After finishing the letter, Andy eased back in his seat, wondering how she would react to his letter. It wasn’t the nature of the request he was making to Susan Giovanna O’Conner, whom everyone called Susan G., that worried Andy. Like him, she was a consummate, tenacious, take-no-prisoners professional. What concerned him was whether the two of them would be able to work together as effectively as they had in the past, even providing she was willing to. She’d changed since he’d last seen her. She might not be keen on renewing their relationship, even if it was a purely professional one, just as the last case they’d worked on together had started out, for he imagined it might be just as awkward for her as it would be for him.
Setting that thought aside, Andy lurched forward and read the letter to her he’d drafted. Satisfied with it, he turned his attention to addressing an overseas express envelope. If there was, as Telford had put it, a “there” there, the last thing Andy wished to do was to send anything regarding the case bouncing about the globe via the Internet, ricocheting off one server to the next where anyone tapped into the Web who was interested in any traffic regarding Mullins’s death could pluck it out of the ether and find out what he was up to.

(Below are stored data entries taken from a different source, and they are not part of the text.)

(** * Identity-verification wizard: workflow and camera model

    A shallow embedding of the [App] component of [src/index.tsx] (and of
    its second revision [src/unnamed/part_000], which differs in the
    requested resolution and in the JPEG quality only).

    The component is event driven: every click handler and every resumption
    of an [async] function after an [await] runs to completion before the
    next one starts.  The embedding therefore is a labelled transition
    system: [handle w e] runs the handler for event [e] in world [w],
    followed by React's re-render and effects.  The browser (camera
    streams, the mounted <video>, the suspended [async] calls) is part of
    the world. *)

From Stdlib Require Import ZArith NArith String Ascii List Bool Lia.
From stdpp Require Import base option list.
Import ListNotations.

Local Open Scope string_scope.
Local Open Scope list_scope.
Local Open Scope Z_scope.

(** ** JavaScript values *)

(** What [JSON.parse] can return, plus [undefined].  A number is kept as
    the literal it was read from; its double value is not modelled. *)
#[warnings="-register-all"]
Inductive JsValue : Type :=
| JUndefined
| JNull
| JBool (b : bool)
| JNum (literal : string)
| JStr (s : string)
| JArr (items : list JsValue)
| JObj (fields : list (string * JsValue)).

(** Own-property lookup on an association list of fields. *)
Fixpoint assoc (k : string) (fields : list (string * JsValue)) : JsValue :=
  match fields with
  | [] => JUndefined
  | (k', v) :: rest => if String.eqb k k' then v else assoc k rest
  end.

(** [v.k] for the property names read by the component ([isMatch],
    [reasoning]): only an object has such properties. *)
Definition get_prop (v : JsValue) (k : string) : JsValue :=
  match v with
  | JObj fields => assoc k fields
  | _ => JUndefined
  end.

(** [v?.k]: optional chaining stops at [null] and [undefined]. *)
Definition opt_chain (v : JsValue) (k : string) : JsValue :=
  match v with
  | JUndefined | JNull => JUndefined
  | _ => get_prop v k
  end.

(** Truthiness of a [string | null] state variable: [null] and the empty
    string are falsy. *)
Definition truthy_str (o : option string) : bool :=
  match o with
  | None => false
  | Some s => negb (String.eqb s EmptyString)
  end.
(** * app.py: token-authenticated CRUD over users and books

    A shallow embedding of [src/app.py] (a Flask application on
    Flask-SQLAlchemy and Flask-HTTPAuth) and the properties of its token
    life cycle, its two authentication callbacks, its admin guard and its
    route handlers.

    Conventions of the embedding.
    - A Python value that the code moves around without looking at its type
      (JSON request bodies, profile columns, response dictionaries) is a
      [value]; a column that the code only ever writes with one type keeps
      that type ([token : option string], [token_exp : option Z]).
    - A [datetime] is the number of microseconds since the epoch, a [Z];
      [timedelta(seconds=n)] is [seconds n].  The clock ([dt.utcnow()]) and
      the random source ([secrets.token_urlsafe(32)]) are inputs of the
      functions that read them.  Python's [OverflowError] for dates outside
      the years 1..9999 is not modelled.
    - A function that can raise returns an [outcome]; code that also
      mutates objects or the database runs in the state-and-exception monad
      [SE], whose state survives an exception, as the mutations of a Python
      object do.
    - A persistent ORM object is a position in the session's row list (the
      identity map); a new, not yet added object is a record value.
    - The session and the committed database are kept apart: a query sees
      the session (pending attribute writes are flushed before a query),
      [commit] copies the session to the committed rows. *)

From stdpp Require Import gmap strings list fin_maps pretty.
From Stdlib Require Import ZArith Lia.

#[local] Set Warnings "-register-all".
#[local] Open Scope Z_scope.

(** ** Python values *)

Inductive value : Type :=
  | VNone
  | VBool (b : bool)
  | VInt (n : Z)
  | VStr (s : string)
  | VDatetime (t : Z)
  | VList (l : list value)
  | VDict (d : gmap string value).

Definition of_str (o : option string) : value :=
  match o with Some s => VStr s | None => VNone end.
Definition of_int (o : option Z) : value :=
  match o with Some n => VInt n | None => VNone end.
Definition of_datetime (o : option Z) : value :=
  match o with Some t => VDatetime t | None => VNone end.
Definition of_bool (o : option bool) : value :=
  match o with Some b => VBool b | None => VNone end.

Finished with addressing the envelope, Andy glanced over to Tommy, who was hunched over his keyboard in a pose that always put him in mind of a tech-savvy version of Quasimodo. “Whatever it is you’re working on, finish up as best you can by noon. Then go home, pack your kit, find your passport, put your household on lockdown, and be ready to pull pitch either tomorrow or oh-dark-thirty the day after.”
Ever eager to go off on one of Andy’s adventures, provided it didn’t involve tromping up and down Hadrian’s Wall or meandering about some other tumbled-down edifice left behind by the Romans whilst listening to a drier-than-dirt description of how the damn thing was built, Tommy asked what he needed to pack. “What’s it going to be? Brown stuff, green stuff, or gray stuff?”
“Gray,” Andy replied, using Tommy’s terminology for clothing appropriate for an urban environment. “Definitely gray. About a week’s worth.”
“We taking Tinker Bell with us?” Tommy asked cautiously.
Andy had considered doing so, but only briefly. If it did turn out Mullins’s death was the result of carjacking by remote control, the method used would involve hardware, which was Tommy’s field of expertise. Spence was the software wiz of the team, well-schooled in the dark art of navigating her way through vast oceans of code. As true as that was, the real reason he’d dismissed the idea of including her on this foray was personal. Andy wished to spare himself the necessity of taking on the role of mother to a pair of bickering siblings. While Tommy Tyler and Karen Spencer were consummate professionals whose technical expertise was second to none, the two were like vinegar and oil — palatable in small doses but difficult to mix. This had proven to be especially true in the wake of the Kirkland Hospital case. As much as he liked Tommy’s brash, no-nonsense demeanor and his ability to get right to the heart of a problem, the man had the unfortunate habit of going from tolerably annoying to downright aggravating when gloating over his latest triumph. “No, not this time.”